15) Ask your partner what sparks their interest
How do you make your partner want to spend more time with you? Come up with something that sparks your partner’s interest! First try to find out what interests him – which may have changed over the years – then find some new and exciting things for both of you to do. You might not be able to change everything about your relationship, but finding and doing some new things that you are both excited about could renew your passion.
16) Try a little role play while talking with each other
Role-playing can be lots of fun – if your partner is up for it – and can help create a better sense of communication between the two of you. One, or both of you, may find it easier to express yourselves, when pretending to be someone else. Enjoy taking turns, listening, and communicating.
17) Make sure you two spend some quality time – without your children
For many couples, having children is a huge blessing – and a huge distraction, in regards to the relationship with their partner. You need to take care of your children, plan and help execute their daily activities, worry about their well-being, etc., etc. – and that day in and day out. By the time your kids are in bed, you are usually tired, and there’s very little energy left for any romantic feelings. But finding time to be alone together is a must – especially if you long for more romance. So, make sure to get a babysitter at least once a week and take some time out with your loved one.
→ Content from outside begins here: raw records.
(* ===== verification/SpEval.v ===== *)
(** * The evaluation of query expressions

    [SimpleEvaluator] of lib/spareval/src/eval.rs and the evaluation of
    expressions of lib/spareval/src/expression.rs.  A tuple is a map from
    variables to terms with the active graph; an evaluator maps an input tuple
    to the list of its solutions.  Errors (storage, cancellation, budgets,
    unsupported functions) are not modelled: an input that fails has no
    solution.  Terms are taken as they are, without the canonical form the
    typed literals get when an expression computes with them. *)
From stdpp Require Import gmap.
From S2P Require Import Prelude MachineInt RustStr BTree RdfModel RdfDisplay SpAlgebra SpDataset.
From S2P Require Import OxParser SpPath.

(** ** Tuples *)

Record InternalTuple : Type := mkTuple {
  inner : gmap VariableName RdfTerm;
  graph_name : option RdfTerm
}.
#[global] Instance InternalTuple_eq_dec : EqDecision InternalTuple.
Proof. solve_decision. Defined.

Definition tuple_set (t : InternalTuple) (v : VariableName) (value : RdfTerm) : InternalTuple :=
  mkTuple (<[v := value]> (inner t)) (graph_name t).
Definition with_graph (t : InternalTuple) (g : option RdfTerm) : InternalTuple := mkTuple (inner t) g.
Definition compatible (a b : gmap VariableName RdfTerm) : Prop :=
  map_Forall (fun v x => from_option (eq x) True (b !! v)) a.
#[global] Instance compatible_dec (a b : gmap VariableName RdfTerm) : Decision (compatible a b).
Proof. apply map_Forall_dec; intros v x; destruct (b !! v); simpl; apply _. Defined.
Definition combine_with (a b : InternalTuple) : option InternalTuple :=
  if decide (compatible (inner a) (inner b)) then Some (mkTuple (inner a ∪ inner b) (graph_name a)) else None.
Definition are_compatible_and_not_disjointed (a b : InternalTuple) : bool :=
  bool_decide (compatible (inner a) (inner b)) && negb (bool_decide (dom (inner a) ∩ dom (inner b) =@{gset VariableName} ∅)).

(** ** Selectors *)

Inductive TupleSelector : Set :=
| Constant (value : RdfTerm)
| SelectorVariable (v : VariableName)
| TriplePattern (subject predicate object : TupleSelector).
When do you know if your relationship needs help?
Although everyone has their own opinion about what makes a relationship work, here are some questions to ask yourself, if you feel discouraged and want to find out whether your relationship needs help:
Q: Do you feel like you must ask permission from your partner before making any decisions?
Q: Is there a lot of unnecessary arguing between you and your partner?
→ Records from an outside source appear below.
(* ===== verification/SpTypeFacts.v ===== *)
(** * Type inference is sound

    Every solution of a query expression has, for each variable, a kind of term
    that the types inferred for the expression allow. *)
From stdpp Require Import gmap.
From S2P Require Import Prelude MachineInt RustStr BTree RdfModel RdfDisplay SpAlgebra SpTypes.
From S2P Require Import SpDataset SpPath SpEval.

(** ** Typed values and solutions *)

Definition typed_value (o : option RdfTerm) (t : VariableType) : Prop :=
  match o with
  | None => undef t = true
  | Some (TermNamedNode _) => named_node t = true
  | Some (TermBlankNode _) => blank_node t = true
  | Some (TermLiteral _) => literal t = true
  | Some (TermTriple _ _ _) => triple t = true
  end.
Definition typed (m : gmap VariableName RdfTerm) (types : VariableTypes) : Prop := ∀ v, typed_value (m !! v) (types_get types v).

Lemma typed_and o a b : typed_value o a → typed_value o b → typed_value o (type_and a b).
Proof. destruct o as [[]|], a, b; simpl; intros -> ->; by rewrite ?orb_true_r. Qed.
Lemma typed_and_l o a b : typed_value o a → undef b = true → typed_value o (type_and a b).
Proof. destruct o as [[]|], a, b; simpl; intros -> ->; by rewrite ?orb_true_r. Qed.
Lemma typed_and_r o a b : undef a = true → typed_value o b → typed_value o (type_and a b).
Proof. destruct o as [[]|], a, b; simpl; intros -> ->; by rewrite ?orb_true_r. Qed.
Lemma typed_or_l o a b : typed_value o a → typed_value o (type_or a b).
Proof. destruct o as [[]|], a, b; simpl; intros ->; done. Qed.
Lemma typed_or_r o a b : typed_value o b → typed_value o (type_or a b).
Proof. destruct o as [[]|], a, b; simpl; intros ->; by rewrite orb_true_r. Qed.
Lemma typed_set_undef o a : typed_value o a → typed_value o (set_undef a).
Proof. by destruct o as [[]|], a. Qed.
Lemma typed_any o : typed_value o TYPE_ANY.
Proof. by destruct o as [[]|]. Qed.
Lemma typed_undef o : typed_value o TYPE_UNDEF → o = None.
Proof. by destruct o as [[]|]. Qed.
Lemma typed_defined o t : typed_value o t → undef t = false → is_Some o.
Proof. destruct o; [eauto|simpl; congruence]. Qed.

(** ** Maps of types *)

Lemma types_get_insert types v t w : types_get (<[v := t]> types) w = if decide (w = v) then t else types_get types w.
Proof. unfold types_get; case_decide; subst; by simplify_map_eq. Qed.
Lemma type_and_undef a b : type_and a b = TYPE_UNDEF → a = TYPE_UNDEF.
Proof. destruct a as [[] [] [] [] []], b as [[] [] [] [] []]; simpl; intros [=]; done. Qed.
Lemma type_and_undef_r a : type_and a TYPE_UNDEF = a.
Proof. by destruct a as [[] [] [] [] []]. Qed.
Lemma types_get_intersect_variable types v t w :
  types_get (intersect_variable_with types v t) w = if decide (w = v) then type_and (types_get types v) t else types_get types w.
Proof.
  unfold intersect_variable_with; case_bool_decide as E; [|apply types_get_insert].
  case_decide; [subst w|done]; rewrite E; by apply type_and_undef in E.
Qed.
Lemma types_get_intersect a b v : types_get (intersect_with a b) v = type_and (types_get a v) (types_get b v).
Proof.
  unfold types_get, intersect_with; rewrite lookup_merge; destruct (a !! v) as [x|] eqn:E, (b !! v) as [y|]; simpl; try case_bool_decide as E2; simpl;
    rewrite ?type_and_undef_r; try done; rewrite ?E2; by apply type_and_undef in E2.
Qed.
Lemma types_get_union a b v : types_get (union_with a b) v = type_or (types_get a v) (types_get b v).
Proof.
  unfold types_get, union_with; rewrite lookup_merge; destruct (a !! v) as [[[] [] [] [] []]|], (b !! v) as [[[] [] [] [] []]|]; done.
Qed.
Lemma types_get_set_undef types v : types_get (set_undef <$> types) v = set_undef (types_get types v).
Proof. unfold types_get; rewrite lookup_fmap; by destruct (types !! v). Qed.
Lemma types_get_keep types vs v : types_get (keep_types types vs) v = if decide (v ∈ vs) then types_get types v else TYPE_UNDEF.
Proof.
  unfold types_get, keep_types; rewrite map_lookup_filter; destruct (types !! v); simpl; by case_decide; simplify_option_eq.
Qed.
Lemma typed_intersect_variable m types v t :
  typed m types → typed_value (m !! v) t → typed m (intersect_variable_with types v t).
Proof. intros H Hv w; rewrite types_get_intersect_variable; case_decide; [subst; by apply typed_and|done]. Qed.
(** A variable that gets its value. *)
Lemma typed_set m types v x t :
  typed m types → m !! v = None → typed_value (Some x) t → typed (<[v := x]> m) (intersect_variable_with types v t).
Proof.
  intros H Hv Hx w; rewrite types_get_intersect_variable; case_decide; [subst|by rewrite lookup_insert_ne].
  rewrite lookup_insert_eq; apply typed_and_r; [|done]; specialize (H v); by rewrite Hv in H.
Qed.
Lemma typed_empty m : typed m ∅ ↔ m = ∅.
Proof.
  split; [intros H; apply map_empty; intros v; apply typed_undef, (H v)|intros -> v; by rewrite lookup_empty].
Qed.

(** ** Patterns *)

Definition is_named_node (x : RdfTerm) : Prop := match x with TermNamedNode _ => True | _ => False end.
Definition is_subject (x : RdfTerm) : Prop := match x with TermLiteral _ => False | _ => True end.
Lemma typed_named_node x : is_named_node x → typed_value (Some x) TYPE_NAMED_NODE.
Proof. by destruct x. Qed.
Lemma typed_subject_or_term (b : bool) x : (b = false → is_subject x) → typed_value (Some x) (if b then TYPE_TERM else TYPE_SUBJECT).
Proof. destruct b, x; simpl; try done; intros H; by destruct H. Qed.

(** What [put_pattern_value] does to a variable. *)
Lemma put_variable v x t t' :
  put_pattern_value (SelectorVariable v) x t = Some t' →
  t' = t ∧ inner t !! v = Some x ∨ t' = tuple_set t v x ∧ inner t !! v = None.
Proof. simpl; destruct (inner t !! v); intros; simplify_option_eq; auto. Qed.
Lemma put_extends sel x t t' : put_pattern_value sel x t = Some t' → inner t ⊆ inner t' ∧ graph_name t' = graph_name t.
Proof.
  revert x t t'; induction sel as [c|v|s IHs p IHp o IHo]; intros x t t'.
  - simpl; intros; by simplify_option_eq.
  - intros [[-> _]|[-> Hv]]%put_variable; [done|]; split; [by apply insert_subseteq|done].
  - simpl; destruct x; intros; simplify_option_eq.
    repeat match goal with
    | IH : ∀ x t t', put_pattern_value ?s x t = Some t' → _, H : put_pattern_value ?s _ _ = Some _ |- _ => apply IH in H as [??]
    end.
    split; [by do 2 (etrans; [done|])|congruence].
Qed.
Lemma put_variable_typed v x t t' types ty :
  put_pattern_value (SelectorVariable v) x t = Some t' → typed_value (Some x) ty → typed (inner t) types →
  typed (inner t') (intersect_variable_with types v ty).
Proof.
  intros [[-> Hv]|[-> Hv]]%put_variable Hx Ht; [|by apply typed_set].
  apply typed_intersect_variable; [done|by rewrite Hv].
Qed.
Lemma put_named_typed p x t t' types :
  put_pattern_value (from_named_node_pattern p) x t = Some t' → is_named_node x → typed (inner t) types →
  typed (inner t') (add_named_node_pattern_type p types).
Proof.
  destruct p as [n|v]; intros H Hx; [simpl in *; intros; by simplify_option_eq|].
  by apply (put_variable_typed v x), typed_named_node.
Qed.
(** A variable in the position of a subject is not a literal. *)
Definition fits (p : GroundTermPattern) (b : bool) (x : RdfTerm) : Prop :=
  match p with GPVariable _ => b = false → is_subject x | _ => True end.
Lemma fits_subject p b x : is_subject x → fits p b x.
Proof. intros H; destruct p; simpl; auto. Qed.
Lemma fits_object p x : fits p true x.
Proof. destruct p; simpl; [done|done|discriminate|done]. Qed.
#[local] Hint Resolve fits_subject fits_object : core.
(** A pattern without variables adds no type. *)
Lemma constant_types p c types b : from_ground_term_pattern p = Some (Constant c) → add_ground_term_pattern_types p types b = types.
Proof.
  revert c types b; induction p as [| |v|s IHs p o IHo]; intros c types b; try done; simpl.
  destruct (from_ground_term_pattern s) as [[cs| |]|], (from_ground_term_pattern o) as [[co| |]|], p; simpl; try done; intros _.
  by rewrite (IHs cs), (IHo co).
Qed.
Lemma triple_selector s p o sel :
  from_ground_term_pattern (GPTriple s p o) = Some sel →
  (∃ c, sel = Constant c) ∨
  ∃ ss os, from_ground_term_pattern s = Some ss ∧ from_ground_term_pattern o = Some os ∧
    sel = TriplePattern ss (from_named_node_pattern p) os.
Proof.
  simpl; destruct (from_ground_term_pattern s) as [ss|], (from_ground_term_pattern o) as [os|]; simpl; try done.
  destruct ss, p, os; simpl; try (intros [= <-]; right; eauto; done).
  destruct (triple_term _ _ _); simpl; intros [= <-]; eauto.
Qed.
Lemma put_ground_typed p sel x t t' types b :
  from_ground_term_pattern p = Some sel → put_pattern_value sel x t = Some t' → fits p b x →
  typed (inner t) types → typed (inner t') (add_ground_term_pattern_types p types b).
Proof.
  revert sel x t t' types b; induction p as [n|l|v|s IHs p o IHo]; intros sel x t t' types b Hsel Hput Hx Ht.
  1,2: simpl in *; by simplify_option_eq.
  - injection Hsel as <-; simpl; eapply put_variable_typed; [done| |done]; by apply typed_subject_or_term.
  - pose proof (triple_selector _ _ _ _ Hsel) as [(c & ->)|(ss & os & Hs & Ho & ->)].
    { rewrite (constant_types _ c) by done; simpl in Hput; by simplify_option_eq. }
    simpl in Hput; destruct x as [| | |xs xp xo]; try done; simplify_option_eq.
    eapply (IHo os); [done|done|auto|].
    eapply put_named_typed; [done|done|].
    eapply (IHs ss); [done|done| |done]; apply fits_subject; by destruct xs.
Qed.
Lemma get_named_typed p t x types :
  get_pattern_value (from_named_node_pattern p) t = Some (Some x) → is_named_node x → typed (inner t) types →
  typed (inner t) (add_named_node_pattern_type p types).
Proof.
  destruct p as [n|v]; simpl; [done|]; intros [= Hv] Hx Ht; apply typed_intersect_variable; [done|].
  rewrite Hv; by apply typed_named_node.
Qed.
Lemma triple_term_inv s p o x : triple_term s p o = Some x → is_subject s ∧ is_named_node p.
Proof. by destruct s, p. Qed.
Lemma get_ground_typed p sel x t types b :
  from_ground_term_pattern p = Some sel → get_pattern_value sel t = Some (Some x) → fits p b x →
  typed (inner t) types → typed (inner t) (add_ground_term_pattern_types p types b).
Proof.
  revert sel x types b; induction p as [n|l|v|s IHs p o IHo]; intros sel x types b Hsel Hget Hx Ht; try done.
  - injection Hsel as <-; injection Hget as Hv; simpl; apply typed_intersect_variable; [done|].
    rewrite Hv; by apply typed_subject_or_term.
  - pose proof (triple_selector _ _ _ _ Hsel) as [(c & ->)|(ss & os & Hs & Ho & ->)].
    { by rewrite (constant_types _ c). }
    simpl in Hget; destruct (get_pattern_value ss t) as [[xs|]|] eqn:Es; try done; simpl in Hget.
    destruct (get_pattern_value (from_named_node_pattern p) t) as [[xp|]|] eqn:Ep; try done; simpl in Hget.
    destruct (get_pattern_value os t) as [[xo|]|] eqn:Eo; try done; simpl in Hget.
    destruct (triple_term xs xp xo) eqn:Et; [|done]; apply triple_term_inv in Et as [??].
    eapply (IHo os); [done|done|auto|].
    eapply get_named_typed; [done|done|].
    eapply (IHs ss); [done|done|auto|done].
Qed.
Q: Does it seem like every time you want to do something, it takes a long time for you and your spouse to agree on what to do?
Q: Does your spouse expect you to constantly do things for him, like cooking dinner or taking out the trash?
Q: Does your relationship seem rigid when it comes to rules and expectations?
If any of these questions are true in your current situation, you may first want to talk to your partner about it. I he shows no interest in talking, you may need some outside help.
Final Thoughts
Good relationships may be hard to find, but the wait is worth it. The secret to keeping a happy and romantic relationship is probably communication and mutual respect. Listen to each other, even if you disagree. Be kind and patient. Encourage and affirm each other. Show and express love to one another and forgive each other’s mistakes – this will make your relationship stronger and help to re-kindle that fire of romance.